◆ DATA FOR THIS EXERCISE
++++++

(** ** From a selector to a filter *)

(** The filter a candidate kind of [bounded_kernel_name_filter] gives. *)
Definition filter_candidates : list (string * string * (string → CuptiNameFilter)) :=
  [("^", "$", CuptiNameFilter.Exact); ("^", ".*", CuptiNameFilter.Prefix);
   (".*", "$", CuptiNameFilter.Suffix); (".*", ".*", CuptiNameFilter.Contains);
   ("^", "", CuptiNameFilter.Prefix); ("", "$", CuptiNameFilter.Suffix);
   (".*", "", CuptiNameFilter.Contains); ("", "", CuptiNameFilter.Contains)]%string.
Definition bounded_kernel_name_filter (pattern : string) : CuptiNameFilter :=
  if pattern == ".*" then CuptiNameFilter.Any
  else
    default CuptiNameFilter.Any
      (find_map (λ '(prefix, suffix, filter),
         inner ← strip_prefix prefix pattern ≫= strip_suffix suffix;
         literal ← regex_literal inner;
         if is_empty literal || (CUPTI_NAME_CAPACITY <=? str_len literal) then None
         else Some (filter literal)) filter_candidates).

++++++

◆ GOAL OF THE EXERCISE
Across the data, count every line where the string "literal" turns up, then write only that count.

◆ OUTPUT FOR THIS EXERCISE
3